===== EXERCISE INPUT

(** * Rate forecasting and competitive insight engine

    A shallow embedding of [hotelrateintel-backend/services/ml_forecasting.py]
    and the properties its specification states about it.

    Conventions of the embedding.
    - A Python [float] is an exact rational ([Q]); [NaN] is a separate cell.
    - A [datetime] is an integer number of seconds ([Z]).
    - A pandas [DataFrame] is an ordered list of named columns plus the
      length of its index; index labels are not modelled (every column
      assignment of the program assigns a series computed from the frame
      itself, so alignment is positional).
    - An exception is a class name with a message; a computation that may
      raise returns [result A = exn + A].
    - A method that mutates [self] is a function from the object to the
      object at exit paired with the outcome, so that mutations done before
      an exception are kept, as in Python.
    - numpy, the calendar accessors of pandas, scikit-learn, Prophet are not
      part of the repository: they are the fields of a record [Libs] over
      which every definition and theorem is parametric.  [RefLibs], near
      the end of the definitions, is one executable instance used to run the
      program on concrete inputs.
    - Logging calls are omitted. *)

From Stdlib Require Import ZArith QArith Qabs Qround Lqa String List Sorted Lia Bool.
From stdpp Require Import base option list gmap strings pretty.
Import ListNotations.
Local Open Scope string_scope.

(** ** Exceptions and results *)

Record exn := Raise { exn_class : string; exn_msg : string }.

Definition result (A : Type) : Type := (exn + A)%type.

Definition ret {A} (a : A) : result A := inr a.
Definition raise {A} (cls msg : string) : result A := inl (Raise cls msg).

Definition bind {A B} (m : result A) (k : A -> result B) : result B :=
  match m with
  | inl e => inl e
  | inr a => k a
  end.

Notation "x <- m ;; k" := (bind m (fun x => k))
  (at level 100, m at next level, right associativity).

Definition raises {A} (cls : string) (r : result A) : Prop :=
  exists msg, r = raise cls msg.

Definition returns {A} (r : result A) : Prop := exists a, r = ret a.

(** A method body: the object at exit and the outcome. *)
Definition method (S A : Type) : Type := S -> S * result A.

Definition oret {S A} (a : A) : method S A := fun s => (s, inr a).
Definition oraise {S A} (cls msg : string) : method S A :=
  fun s => (s, inl (Raise cls msg)).
Definition obind {S A B} (m : method S A) (k : A -> method S B) : method S B :=
  fun s => match m s with
           | (s', inl e) => (s', inl e)
           | (s', inr a) => k a s'
           end.
Definition lift {S A} (r : result A) : method S A := fun s => (s, r).
Definition this {S} : method S S := fun s => (s, inr s).
Definition assign {S} (f : S -> S) : method S unit := fun s => (f s, inr tt).

Notation "x <~ m ;; k" := (obind m (fun x => k))
  (at level 100, m at next level, right associativity).
Notation "m ;;; k" := (obind m (fun _ => k))
  (at level 100, right associativity).

(** [try: body except Exception: handler] *)
Definition try_except {S A} (body : method S A) (handler : exn -> method S A)
  : method S A :=
  fun s => match body s with
           | (s', inl e) => handler e s'
           | (s', inr a) => (s', inr a)
           end.

(** ** Rational helpers *)

Definition Qltb (a b : Q) : bool := negb (Qle_bool b a).
Definition Qsum (l : list Q) : Q := fold_right Qplus 0%Q l.
Definition Qlen {A} (l : list A) : Q := inject_Z (Z.of_nat (length l)).
Definition Qmean (l : list Q) : Q := (Qsum l / Qlen l)%Q.
Definition Qminl (x : Q) (l : list Q) : Q :=
  fold_left (fun m y => if Qltb y m then y else m) l x.
Definition Qmaxl (x : Q) (l : list Q) : Q :=
  fold_left (fun m y => if Qltb m y then y else m) l x.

==========

# [WORK ORDER]
Would you output every entry exactly as it was written?

# [RESULT OF THE EXERCISE]
(** * Rate forecasting and competitive insight engine

    A shallow embedding of [hotelrateintel-backend/services/ml_forecasting.py]
    and the properties its specification states about it.

    Conventions of the embedding.
    - A Python [float] is an exact rational ([Q]); [NaN] is a separate cell.
    - A [datetime] is an integer number of seconds ([Z]).
    - A pandas [DataFrame] is an ordered list of named columns plus the
      length of its index; index labels are not modelled (every column
      assignment of the program assigns a series computed from the frame
      itself, so alignment is positional).
    - An exception is a class name with a message; a computation that may
      raise returns [result A = exn + A].
    - A method that mutates [self] is a function from the object to the
      object at exit paired with the outcome, so that mutations done before
      an exception are kept, as in Python.
    - numpy, the calendar accessors of pandas, scikit-learn, Prophet are not
      part of the repository: they are the fields of a record [Libs] over
      which every definition and theorem is parametric.  [RefLibs], near
      the end of the definitions, is one executable instance used to run the
      program on concrete inputs.
    - Logging calls are omitted. *)

From Stdlib Require Import ZArith QArith Qabs Qround Lqa String List Sorted Lia Bool.
From stdpp Require Import base option list gmap strings pretty.
Import ListNotations.
Local Open Scope string_scope.

(** ** Exceptions and results *)

Record exn := Raise { exn_class : string; exn_msg : string }.

Definition result (A : Type) : Type := (exn + A)%type.

Definition ret {A} (a : A) : result A := inr a.
Definition raise {A} (cls msg : string) : result A := inl (Raise cls msg).

Definition bind {A B} (m : result A) (k : A -> result B) : result B :=
  match m with
  | inl e => inl e
  | inr a => k a
  end.

Notation "x <- m ;; k" := (bind m (fun x => k))
  (at level 100, m at next level, right associativity).

Definition raises {A} (cls : string) (r : result A) : Prop :=
  exists msg, r = raise cls msg.

Definition returns {A} (r : result A) : Prop := exists a, r = ret a.

(** A method body: the object at exit and the outcome. *)
Definition method (S A : Type) : Type := S -> S * result A.

Definition oret {S A} (a : A) : method S A := fun s => (s, inr a).
Definition oraise {S A} (cls msg : string) : method S A :=
  fun s => (s, inl (Raise cls msg)).
Definition obind {S A B} (m : method S A) (k : A -> method S B) : method S B :=
  fun s => match m s with
           | (s', inl e) => (s', inl e)
           | (s', inr a) => k a s'
           end.
Definition lift {S A} (r : result A) : method S A := fun s => (s, r).
Definition this {S} : method S S := fun s => (s, inr s).
Definition assign {S} (f : S -> S) : method S unit := fun s => (f s, inr tt).

Notation "x <~ m ;; k" := (obind m (fun x => k))
  (at level 100, m at next level, right associativity).
Notation "m ;;; k" := (obind m (fun _ => k))
  (at level 100, right associativity).

(** [try: body except Exception: handler] *)
Definition try_except {S A} (body : method S A) (handler : exn -> method S A)
  : method S A :=
  fun s => match body s with
           | (s', inl e) => handler e s'
           | (s', inr a) => (s', inr a)
           end.

(** ** Rational helpers *)

Definition Qltb (a b : Q) : bool := negb (Qle_bool b a).
Definition Qsum (l : list Q) : Q := fold_right Qplus 0%Q l.
Definition Qlen {A} (l : list A) : Q := inject_Z (Z.of_nat (length l)).
Definition Qmean (l : list Q) : Q := (Qsum l / Qlen l)%Q.
Definition Qminl (x : Q) (l : list Q) : Q :=
  fold_left (fun m y => if Qltb y m then y else m) l x.
Definition Qmaxl (x : Q) (l : list Q) : Q :=
  fold_left (fun m y => if Qltb m y then y else m) l x.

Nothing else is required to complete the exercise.